Keywords: succinct,bitvector,rank-select,elias-fano,data-structures
Author-email: Arc <attobop@gmail.com>
License: MIT OR Apache-2.0
Requires-Python: >=3.8
Description-Content-Type: text/markdown; charset=UTF-8; variant=GFM
Project-URL: Documentation, https://docs.rs/sbits
Project-URL: Homepage, https://github.com/arclabs561/sbits
Project-URL: Repository, https://github.com/arclabs561/sbits

# sbits

Python bindings for the [sbits](https://crates.io/crates/sbits) Rust crate.

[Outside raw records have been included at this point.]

(** * WorkFlow backend: authentication and session lifecycle

    A shallow embedding of the Express controllers of the WorkFlow backend
    (auth controller, user controller, authentication middleware and the
    validation chain of the user routes), together with the properties of
    the credential store, the token service and the Google identity
    reconciliation.

    Conventions.
    - Every controller module owns a module-level array [users]; a handler
      is a computation over that array which may respond early, throw, and
      call into bcryptjs, jsonwebtoken or google-auth-library.  Those three
      libraries are not part of the repository: they are taken as a record
      of functions ([libraries]) and every call to them is logged.
    - In [exec], [handle] and [serve] a handler runs to completion before
      the next request is served.  An [async] handler in fact suspends at
      every [await], and other requests are served meanwhile; [signup] is
      modelled a second time with its suspension points ([signup_async]),
      and [deliver] runs overlapping signups.
    - The clock ([Date.now()], [new Date()]) is read once per request and
      passed in the request environment together with the salt that
      [bcrypt.genSalt] draws. *)

From Stdlib Require Import NArith Lia Ascii String.
From stdpp Require Import base option list strings pretty.

Open Scope string_scope.
Open Scope list_scope.
Open Scope stdpp_scope.

(** ** JavaScript values *)

(** Milliseconds since the epoch; [toISOString] renders them injectively. *)
Definition timestamp := N.
Bind Scope N_scope with timestamp.

(** Truthiness of an optional string ([undefined], [null] and the empty
    string are falsy). *)
Definition truthy (v : option string) : bool :=
  match v with
  | Some s => negb (String.eqb s "")
  | None => false
  end.

(** [a || b] on an optional string with a string default. *)
Definition or_else (v : option string) (d : string) : string :=
  match v with
  | Some s => if String.eqb s "" then d else s
  | None => d
  end.

(** ** Data model *)

(** A user record.  The type of the [password] field is a parameter so that
    the rest pattern [{ password: _, ...userWithoutPassword }] has a type of
    its own: [user] stores [null] or a bcrypt hash, [userWithoutPassword]
    stores nothing. *)
Module User.
Record userOf (P : Type) := mkUser {
  id : string;
  name : string;
  email : string;
  password : P;
  googleId : option string;
  avatar : option string;
  role : string;
  isActive : bool;
  emailVerified : option bool;
  createdAt : timestamp;
  updatedAt : timestamp;
  lastLogin : option timestamp;
}.
Arguments mkUser {P}.
Arguments id {P}.
Arguments name {P}.
Arguments email {P}.
Arguments password {P}.
Arguments googleId {P}.
Arguments avatar {P}.
Arguments role {P}.
Arguments isActive {P}.
Arguments emailVerified {P}.
Arguments createdAt {P}.
Arguments updatedAt {P}.
Arguments lastLogin {P}.
End User.
Export User.

Abbreviation user := (userOf (option string)).
Abbreviation userWithoutPassword := (userOf unit).

(** [const { password: _, ...userWithoutPassword } = user] *)
Definition omit_password (u : user) : userWithoutPassword :=
  mkUser (id u) (name u) (email u) tt (googleId u) (avatar u) (role u)
         (isActive u) (emailVerified u) (createdAt u) (updatedAt u) (lastLogin u).

(** Field assignments on a record. *)
Definition set_lastLogin (t : timestamp) (u : user) : user :=
  mkUser (id u) (name u) (email u) (password u) (googleId u) (avatar u) (role u)
         (isActive u) (emailVerified u) (createdAt u) (updatedAt u) (Some t).

Definition set_updatedAt (t : timestamp) (u : user) : user :=
  mkUser (id u) (name u) (email u) (password u) (googleId u) (avatar u) (role u)
         (isActive u) (emailVerified u) (createdAt u) t (lastLogin u).

Definition set_googleId (g : string) (u : user) : user :=
  mkUser (id u) (name u) (email u) (password u) (Some g) (avatar u) (role u)
         (isActive u) (emailVerified u) (createdAt u) (updatedAt u) (lastLogin u).

Definition set_password (h : string) (u : user) : user :=
  mkUser (id u) (name u) (email u) (Some h) (googleId u) (avatar u) (role u)
         (isActive u) (emailVerified u) (createdAt u) (updatedAt u) (lastLogin u).

Definition set_name (n : string) (u : user) : user :=
  mkUser (id u) n (email u) (password u) (googleId u) (avatar u) (role u)
         (isActive u) (emailVerified u) (createdAt u) (updatedAt u) (lastLogin u).

Definition set_email (e : string) (u : user) : user :=
  mkUser (id u) (name u) e (password u) (googleId u) (avatar u) (role u)
         (isActive u) (emailVerified u) (createdAt u) (updatedAt u) (lastLogin u).

(** ** Errors and responses *)

(** http-status-codes *)
Module StatusCodes.
Definition OK : nat := 200.
Definition CREATED : nat := 201.
Definition BAD_REQUEST : nat := 400.
Definition UNAUTHORIZED : nat := 401.
Definition FORBIDDEN : nat := 403.
Definition NOT_FOUND : nat := 404.
Definition CONFLICT : nat := 409.
Definition UNPROCESSABLE_ENTITY : nat := 422.
Definition INTERNAL_SERVER_ERROR : nat := 500.
Definition NOT_IMPLEMENTED : nat := 501.
End StatusCodes.

(** What a handler can pass to [next(err)]: an [ApiError] built by
    [createError], or whatever a library threw. *)
Inductive error :=
| ApiError (statusCode : nat) (message : string) (errors : list (string * string))
| Thrown (name : string).

(** [createError(statusCode, message, errors = [])] *)
Definition createError (statusCode : nat) (message : string) : error :=
  ApiError statusCode message [].


(** The JSON bodies the controllers send. *)
Inductive body :=
| Session (message : option string) (user : userWithoutPassword)
          (token refreshToken : string)
| AccessToken (token : string)
| Profile (message : option string) (data : userWithoutPassword)
| Message (success : bool) (message : string).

Provides succinct data structures with near-optimal space and efficient queries:

- **BitVector** -- rank and select in O(1) time with o(n) auxiliary space.
- **EliasFano** -- compressed sorted integer sequences with O(1) random access.
- **WaveletTree** -- rank, select, and access over arbitrary alphabets in O(log sigma) time.

## Installation

```
pip install sbits
```

## Usage

```python
from sbits import BitVector, EliasFano, WaveletTree

# Bit vector with rank/select
bv = BitVector([True, False, True, True, False, True])
bv.rank(4)    # 3 (number of set bits in [0, 4))
bv.select(2)  # 3 (position of 3rd set bit, 0-indexed)

# Elias-Fano for sorted integers
ef = EliasFano([10, 20, 30, 100, 1000])
ef[0]         # 10
30 in ef      # True

# Wavelet tree
wt = WaveletTree([3, 1, 2, 0, 3, 0, 1, 2], sigma=4)
wt.access(0)     # 3
wt.rank(3, 8)    # 2
wt.select(3, 0)  # 0
```